A first case association of Lambert-Eaton Myasthenic Syndrome and First Episode Psychosis: a case report

Abstract Background Lambert-Eaton Myasthenic Syndrome is an autoimmune neuromuscular junction disorder characterized by proximal weakness, autonomic dysfunction and areflexia associated with antibodies against voltage-gated calcium channels. Psychotic symptoms can take place in many auto-immune neurological disorders, but their occurrence in myasthenic syndromes has rarely been observed.

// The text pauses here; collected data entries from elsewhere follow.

(* ===== verification/Stdio.v ===== *)
(** * The C library's file streams

    What the engine uses of [stdio.h] in the Microsoft C library: opening with a
    mode string, reading, writing, seeking and closing.  Files are byte lists; a
    stream is unbuffered, so data is in the file when [fwrite] returns.  Text streams
    translate line ends and stop at CTRL-Z.  What the operating system decides is
    part of the file system record: which paths may be opened, how long a file can
    get, whether flushing succeeds. *)
From S2P Require Import Prelude CStr.

(** A named file, or the [n]-th temporary file. *)
Inductive FileId : Set := Named (path : list Z) | Temp (n : Z).
#[export] Instance FileId_eq_dec : EqDecision FileId.
Proof. solve_decision. Defined.
#[export] Instance FileId_countable : Countable FileId.
Proof.
  refine (inj_countable' (λ i, match i with Named p => inl p | Temp n => inr n end)
                         (λ s, match s with inl p => Named p | inr n => Temp n end) _).
  by intros [].
Defined.

Record FileSys := mkFs {
  fs_files : gmap FileId (list Z);
  fs_temps : Z;                            (* temporary files made so far *)
  fs_access : list Z → bool;               (* the system lets us open the path *)
  fs_cap : Z;                              (* the longest file the disk takes *)
  fs_flush : bool;                         (* flushing succeeds *)
  fs_times : FileId → option (Z * Z * Z)   (* change, modification, access; [None]: no stat *)
}.
Definition set_files (fs : FileSys) (m : gmap FileId (list Z)) : FileSys :=
  mkFs m (fs_temps fs) (fs_access fs) (fs_cap fs) (fs_flush fs) (fs_times fs).
Definition file_data (fs : FileSys) (i : FileId) : list Z := default [] (fs_files fs !! i).
Definition put_file (fs : FileSys) (i : FileId) (data : list Z) : FileSys :=
  set_files fs (<[i := data]> (fs_files fs)).

(** An open stream. *)
Record FILE := mkFILE {
  f_id : FileId; f_read : bool; f_write : bool; f_append : bool; f_text : bool; f_pos : Z
}.
Definition set_pos (f : FILE) (p : Z) : FILE :=
  mkFILE (f_id f) (f_read f) (f_write f) (f_append f) (f_text f) p.

(** ** Opening *)

(** Whether the character [c] is one of the mode's flags. *)
Definition mode_has (mode : list Z) (c : Z) : bool := bool_decide (c ∈ tail mode).
Definition fopen_s (path mode : list Z) (fs : FileSys) : option FILE * FileSys :=
  let i := Named path in
  let plus := mode_has mode 43 in
  let text := negb (mode_has mode 98) in
  let exists_ := bool_decide (is_Some (fs_files fs !! i)) in
  if negb (fs_access fs path) then (None, fs)
  else match mode with
  | 114 :: _ => if exists_ then (Some (mkFILE i true plus false text 0), fs) else (None, fs)
  | 119 :: _ =>
      if exists_ && mode_has mode 120 then (None, fs)
      else (Some (mkFILE i plus true false text 0), put_file fs i [])
  | 97 :: _ =>
      (Some (mkFILE i plus true true text 0), put_file fs i (file_data fs i))
  | _ => (None, fs)
  end.
(** A temporary file: binary, for update, removed when it is closed. *)
Definition tmpfile_s (fs : FileSys) : option FILE * FileSys :=
  if 0 <? fs_cap fs then
    let i := Temp (fs_temps fs) in
    (Some (mkFILE i true true false false 0),
     mkFs (<[i := []]> (fs_files fs)) (fs_temps fs + 1) (fs_access fs) (fs_cap fs) (fs_flush fs) (fs_times fs))
  else (None, fs).
Definition fclose (f : FILE) (fs : FileSys) : FileSys :=
  match f_id f with
  | Temp _ => set_files fs (delete (f_id f) (fs_files fs))
  | Named _ => fs
  end.

(** ** Reading and writing *)

(** At most [n] characters of a text stream, and the bytes they take. *)
Fixpoint text_read (n : nat) (raw : list Z) : list Z * nat :=
  match n, raw with
  | O, _ | _, [] => ([], O)
  | S n, c :: raw' =>
      if c =? 26 then ([], O)
      else match c, raw' with
           | 13, 10 :: raw'' => let '(l, k) := text_read n raw'' in (10 :: l, S (S k))
           | _, _ => let '(l, k) := text_read n raw' in (c :: l, S k)
           end
  end.
(** [fread_s(buf, n, 1, n, f)]: the bytes read, at most [n]. *)
Definition fread_s (n : Z) (f : FILE) (fs : FileSys) : list Z * FILE :=
  if f_read f then
    let raw := drop (Z.to_nat (f_pos f)) (file_data fs (f_id f)) in
    let '(l, k) := if f_text f then text_read (Z.to_nat n) raw
                   else (take (Z.to_nat n) raw, length (take (Z.to_nat n) raw)) in
    (l, set_pos f (f_pos f + Z.of_nat k))
  else ([], f).

(** The bytes a character becomes. *)
Definition out_bytes (text : bool) (c : Z) : list Z := if text && (c =? 10) then [13; 10] else [c].
(** The bytes of the longest prefix of the characters that fits into [room]. *)
Fixpoint fit (text : bool) (room : Z) (l : list Z) : list Z * Z :=
  match l with
  | [] => ([], 0)
  | c :: l =>
      let b := out_bytes text c in
      if Z.of_nat (length b) <=? room then
        let '(bs, n) := fit text (room - Z.of_nat (length b)) l in (b ++ bs, n + 1)
      else ([], 0)
  end.
(** Writing [bytes] at [pos]; a gap behind the end is filled with zeros. *)
Definition data_write (data : list Z) (pos : nat) (bytes : list Z) : list Z :=
  take pos (data ++ replicate (pos - length data) 0) ++ bytes ++ drop (pos + length bytes) data.
(** [fwrite(buf, 1, n, f)]: the number of characters written. *)
Definition fwrite (l : list Z) (f : FILE) (fs : FileSys) : Z * FILE * FileSys :=
  if f_write f then
    let data := file_data fs (f_id f) in
    let pos := if f_append f then Z.of_nat (length data) else f_pos f in
    let '(bytes, n) := fit (f_text f) (fs_cap fs - pos) l in
    (n, set_pos f (pos + Z.of_nat (length bytes)),
     if n =? 0 then fs else put_file fs (f_id f) (data_write data (Z.to_nat pos) bytes))
  else (0, f, fs).

(** ** Positions *)
Definition SEEK_SET : Z := 0.
Definition SEEK_CUR : Z := 1.
Definition SEEK_END : Z := 2.
Definition fseek_base (f : FILE) (origin : Z) (fs : FileSys) : option Z :=
  if origin =? SEEK_SET then Some 0
  else if origin =? SEEK_CUR then Some (f_pos f)
  else if origin =? SEEK_END then Some (Z.of_nat (length (file_data fs (f_id f))))
  else None.
(** [_fseeki64]: [None] is a result other than 0. *)
Definition fseeki64 (f : FILE) (off origin : Z) (fs : FileSys) : option FILE :=
  base ← fseek_base f origin fs;
  if (0 <=? base + off) && (base + off <=? INT64_MAX) then Some (set_pos f (base + off)) else None.

(** ** Lemmas *)
Lemma fit_binary room l :
  Z.of_nat (length l) ≤ room → fit false room l = (l, Z.of_nat (length l)).
Proof.
  revert room. induction l as [|c l IH]; intros room Hr; simpl; [done|]. cbn [length] in Hr.
  destruct (Z.leb_spec (Z.of_nat 1) room); [|lia]. rewrite IH by lia. f_equal. lia.
Qed.

Lemma fit_count text room l : 0 ≤ (fit text room l).2 ≤ Z.of_nat (length l).
Proof.
  revert room. induction l as [|c l IH]; intros room; simpl; [lia|].
  destruct (_ <=? room); [|simpl; lia]. specialize (IH (room - Z.of_nat (length (out_bytes text c)))).
  destruct (fit _ _ _) as [bs n]. simpl in *. lia.
Qed.

Lemma fit_length text room l : 0 ≤ room → Z.of_nat (length (fit text room l).1) ≤ room.
Proof.
  revert room. induction l as [|c l IH]; intros room Hr; simpl; [lia|].
  destruct (Z.leb_spec (Z.of_nat (length (out_bytes text c))) room) as [Hle|]; [|simpl; lia].
  specialize (IH (room - Z.of_nat (length (out_bytes text c))) ltac:(lia)).
  destruct (fit _ _ _) as [bs n]. cbn [fst] in *. rewrite length_app. lia.
Qed.

Lemma data_write_end (data bytes : list Z) : data_write data (length data) bytes = data ++ bytes.
Proof.
  unfold data_write. rewrite Nat.sub_diag, app_nil_r, take_ge by lia.
  rewrite drop_ge by lia. by rewrite app_nil_r.
Qed.

Lemma data_write_append (data b1 b2 : list Z) :
  data_write (data ++ b1) (length data + length b1) b2 = data ++ b1 ++ b2.
Proof. rewrite <-length_app, data_write_end. by rewrite (assoc_L (++)). Qed.

Lemma file_data_put fs i d j : file_data (put_file fs i d) j = if decide (i = j) then d else file_data fs j.
Proof.
  unfold file_data, put_file, set_files. simpl. destruct (decide (i = j)) as [->|Hne].
  - by rewrite lookup_insert_eq.
  - by rewrite lookup_insert_ne.
Qed.
Lemma file_data_put_eq fs i d : file_data (put_file fs i d) i = d.
Proof. rewrite file_data_put. by destruct (decide (i = i)). Qed.

(** Writing a whole block at the end of a binary stream that is not full. *)
Lemma fwrite_end l f fs :
  f_write f = true → f_text f = false → l ≠ [] → f_pos f = Z.of_nat (length (file_data fs (f_id f))) →
  f_pos f + Z.of_nat (length l) ≤ fs_cap fs →
  fwrite l f fs = (Z.of_nat (length l), set_pos f (f_pos f + Z.of_nat (length l)),
                   put_file fs (f_id f) (file_data fs (f_id f) ++ l)).
Proof.
  intros Hw Ht Hne Hp Hc. unfold fwrite. rewrite Hw, Ht.
  replace (if f_append f then Z.of_nat (length (file_data fs (f_id f))) else f_pos f) with (f_pos f)
    by (destruct (f_append f); lia).
  rewrite fit_binary by lia. destruct (Z.eqb_spec (Z.of_nat (length l)) 0) as [E|].
  { destruct l; [done|simpl in E; lia]. }
  rewrite Hp, Nat2Z.id, data_write_end. done.
Qed.

(** Reading a block a binary stream holds. *)
Lemma fread_block n f fs pre blk post :
  f_read f = true → f_text f = false → file_data fs (f_id f) = pre ++ blk ++ post →
  f_pos f = Z.of_nat (length pre) → n = Z.of_nat (length blk) →
  fread_s n f fs = (blk, set_pos f (Z.of_nat (length pre) + n)).
Proof.
  intros Hr Ht Hd Hp ->. unfold fread_s. rewrite Hr, Ht, Hp, !Nat2Z.id, Hd, drop_app_length, take_app_length.
  done.
Qed.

Case presentation : We report a case of a 21-year-old female with primary autoimmune Lambert-Eaton Myasthenic Syndrome due to anti-voltage-gated calcium channels antibodies subtype P/Q, who developed psychotic symptoms 3 years after motor symptoms onset. With monthly administration, these symptoms improved after every cycle of Intravenous Immunoglobulin therapy. Different causes of reversible psychosis were excluded, such as autoimmune encephalitis. Owing to muscle strength worsening and psychotic episodes, the patient was put on several treatments including one admission to a Neurology unit. Conclusions This is, to our knowledge, the first described case of a psychotic syndrome associated with Lambert-Eaton Myasthenic Syndrome. We speculate that voltage-gated calcium channel antibodies could have a role in the development of mental symptoms, however further hypotheses are discussed.